Data for this exercise:
Lemma table_ok_ext s s' :
  memory s' = memory s -> page_table s' = page_table s -> meta s' = meta s ->
  table_ok s -> table_ok s'.
Proof.
  intros Hm Ht [= _ H2 H3 _ _ _ _] H v. specialize (H v).
  unfold page_table_slot in *. by rewrite Hm, Ht, H2, H3.
Qed.

(** ** Aliasing *)

(** The pages of [l] as a list indexed like [page_addrs]. *)
Lemma page_addrs_lookup a e i :
  0 <= i -> a + i * DYN_PAGE_SIZE < e -> page_addrs a e !! Z.to_nat i = Some (a + i * DYN_PAGE_SIZE).
Proof.
  intros Hi He. unfold page_addrs. rewrite list_lookup_fmap.
  assert (seqZ 0 ((e - a + DYN_PAGE_MASK) / DYN_PAGE_SIZE) !! Z.to_nat i = Some i) as ->; [|done].
  apply lookup_seqZ. rewrite Z2Nat.id by done. split; [lia|].
  enough (i + 1 <= (e - a + DYN_PAGE_MASK) / DYN_PAGE_SIZE) by lia.
  apply Z.div_le_lower_bound; [done|]. unfold DYN_PAGE_SIZE, DYN_PAGE_MASK in *. lia.
Qed.

Lemma owed_zip (l : list Z) (pages : list memory_page) b :
  length l = length pages -> owed (fun va => backing (snd va)) (zip l pages) b = owed backing pages b.
Proof.
  revert pages. induction l as [|v l IH]; intros [|p pages]; cbn [zip zip_with length]; try done.
  intros H. rewrite !owed_cons. unfold owe. rewrite IH by lia. done.
Qed.

Section alias.
Context (s : vm) (Hok : vm_ok s) (Hg : guestMemoryLookupGeneration s < UINT64_MAX).
Context (source len : Z) (pages : list memory_page).
Context (Hcollect : remap_collect s (page_addrs source (source + len)) = inl pages).
Context (Hlen : 0 < len <= 2 ^ 32).

Lemma pages_length : length pages = length (page_addrs source (source + len)).
Proof. symmetry. eapply Forall2_length, remap_collect_spec, Hcollect. Qed.
(** The commit: whatever bytes the private mapping holds, the pages of the range
    move onto it. *)
Lemma private_copy_commit s address mapped pm b h :
  vm_ok s -> guestMemoryLookupGeneration s < UINT64_MAX -> b <> 0 ->
  backings s !! b = None -> b ∉ given_up (epochs s) ->
  0 < mapped < U64_MOD -> mapped mod DYN_PAGE_SIZE = 0 ->
  let pages := offset_addrs address mapped in
  (forall ov, ov ∈ pages -> is_Some (memory s !! snd ov)) ->
  let bk := {| backing_addr := pm; backing_size := mapped; references := Z.of_nat (length pages);
               hostProtection := Z.lor PROT_READ PROT_WRITE |} in
  let s1 := with_backings (<[b := bk]> (backings s)) (with_host h s) in
  exists s3, fold_opt (repoint_page pm b) pages
      (foldl (fun s ov => unpublish_page (snd ov) s) (InvalidateGuestMemoryLookupCaches s1) pages) = Some s3 /\
    let s4 := foldl (fun s ov => publish_page (snd ov) s) s3 pages in
    vm_ok s4 /\ memory s4 = rebound snd (repointed pm b) pages (memory s) /\ host s4 = h.
Proof.
  intros Hok Hg Hb0 Hb Hgu Hm Hmod pages Hmap bk s1.
  assert (Z.of_nat (length pages) = mapped / DYN_PAGE_SIZE) as Hlen.
  { unfold pages, offset_addrs. rewrite length_fmap. apply page_addrs_length; [lia|done]. }
  assert (0 < Z.of_nat (length pages) < U64_MOD) as Hn.
  { rewrite Hlen. apply Z.mod_divide in Hmod as [k ->]; [|done]. rewrite Z.div_mul by done.
    unfold DYN_PAGE_SIZE in *. lia. }
  rewrite unpublish_pairs.
  assert (forall v, v ∈ pages.*2 -> v mod DYN_PAGE_SIZE = 0) as Hal.
  { intros v Hv. apply list_elem_of_fmap in Hv as (ov & -> & Hin). destruct (Hmap ov Hin) as [p Hp].
    by apply (vm_keys _ _ (vm_is_core _ Hok) _ p). }
  destruct (unpublish_loop pages.*2 pages.*2 (InvalidateGuestMemoryLookupCaches s1)) as [Ht2 [t2 Et2]];
    [auto|apply table_ok_but_weaken, Hok|].
  set (s2 := foldl _ _ pages.*2) in *.
  destruct (repoint_loop pm b pages.*2 pages s2) as (s3 & Hf & I3 & Ht3 & Hm3 & Hmeta3).
  - eapply core_ext; [intros x _; symmetry; apply owed_const|]. rewrite Et2.
    apply (proj1 (core_table _ t2 _)), core_invalidate, new_backing_core; try done. apply Hok.
  - done.
  - intros ov Hin. split; [by apply list_elem_of_fmap; exists ov|]. rewrite Et2. by apply Hmap.
  - intros [o v] w p Hin _ _. exists bk. rewrite Et2. cbn. rewrite lookup_insert_eq.
    apply offset_addrs_elem in Hin as (_ & Ho & Hom). split_and!; [done|cbn; lia| |apply host_protection_rw].
    cbn. apply Z.mod_divide in Hom as [k ->]; [|done]. apply Z.mod_divide in Hmod as [j ->]; [|done].
    unfold DYN_PAGE_SIZE in *. lia.
  - unfold pages. rewrite offset_addrs_snd. apply NoDup_page_addrs.
  - exists s3. split; [done|]. rewrite publish_pairs.
    destruct (publish_loop pages.*2 s3 Hal Ht3) as [Ht4 [t4 Et4]]. set (s4 := foldl _ s3 pages.*2) in *.
    cbv zeta. split_and!.
    + apply (vm_ok_close (InvalidateGuestMemoryLookupCaches s1)); try done.
      * rewrite Et4. by apply (proj1 (core_table _ t4 _)).
      * rewrite Et4. change (meta s3 = meta (InvalidateGuestMemoryLookupCaches s1)). by rewrite Hmeta3, Et2.
      * apply invalidate_stale; [|done]. apply (cache_ok_ext s); try done. apply Hok.
    + rewrite Et4. cbn. rewrite Hm3, Et2. done.
    + rewrite Et4. cbn. injection Hmeta3 as _ _ _ _ _ -> _. by rewrite Et2.
Qed.
(* ===== verification/MutexHandoff.v ===== *)
(** Conservation of mutex handoffs: every drop is consumed by exactly one
    acquisition, is outstanding, or was thrown away by an interrupted wait. *)

From S2P Require Import Prelude.
From S2P Require Import GuestMemory.
From S2P Require Import Psynch.
From S2P Require Import PsynchWake.
From S2P Require Import PsynchWake.
From S2P Require Import PsynchRun.
From stdpp Require Import base gmap list fin_maps list_numbers.
From Stdlib Require Import ZArith Lia.
Open Scope Z_scope.

Import Psynch.

Section handoff.
Context (a : Z).

(** Waiters of the mutex at [a] that hold a grant they have not returned with. *)
Definition is_granted (w : NativeGuestWaiter) : bool :=
  bool_decide (kind w = Mutex) && (address w =? a) && signaled w.

Definition b2z (b : bool) : Z := if b then 1 else 0.

Definition granted_count (l : list NativeGuestWaiter) : Z := foldr (fun w n => b2z (is_granted w) + n) 0 l.

Definition prepost_count (l : list GuestMutexPrepost) : Z :=
  foldr (fun p n => (if mp_address p =? a then mp_count p else 0) + n) 0 l.

(** Grants of the mutex at [a] that exist: recorded for a thread on its way in,
    or given to a waiter that has not returned yet. *)
Definition permits (s : psynch) : Z :=
  prepost_count (guestMutexPreposts s) + granted_count (nativeGuestWaiters s).

Definition counts_ok (s : psynch) : Prop :=
  Forall (fun p => mp_address p = a -> 0 < mp_count p < U64_MOD) (guestMutexPreposts s).

Lemma granted_cons w l : granted_count (w :: l) = b2z (is_granted w) + granted_count l.
Proof. done. Qed.

Lemma prepost_cons p l : prepost_count (p :: l) = (if mp_address p =? a then mp_count p else 0) + prepost_count l.
Proof. done. Qed.

Lemma b2z_range b : 0 <= b2z b <= 1.
Proof. destruct b; cbn; lia. Qed.

Lemma granted_count_nonneg l : 0 <= granted_count l.
Proof. induction l as [|w l IH]; [done|]. rewrite granted_cons. pose proof (b2z_range (is_granted w)). lia. Qed.

Lemma granted_count_app l1 l2 : granted_count (l1 ++ l2) = granted_count l1 + granted_count l2.
Proof. induction l1 as [|w l IH]; [done|]. cbn [app]. rewrite !granted_cons, IH. lia. Qed.

(** A waiter of the mutex at [a]. *)
Definition waits_here (w : NativeGuestWaiter) : bool := bool_decide (kind w = Mutex) && (address w =? a).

Task prompt:
Find the line that contains "Lemma granted_count_nonneg l" in the listing above. Retype it and every line after it up to the last, exactly, and nothing else.

Final answer:
Lemma granted_count_nonneg l : 0 <= granted_count l.
Proof. induction l as [|w l IH]; [done|]. rewrite granted_cons. pose proof (b2z_range (is_granted w)). lia. Qed.

Lemma granted_count_app l1 l2 : granted_count (l1 ++ l2) = granted_count l1 + granted_count l2.
Proof. induction l1 as [|w l IH]; [done|]. cbn [app]. rewrite !granted_cons, IH. lia. Qed.

(** A waiter of the mutex at [a]. *)
Definition waits_here (w : NativeGuestWaiter) : bool := bool_decide (kind w = Mutex) && (address w =? a).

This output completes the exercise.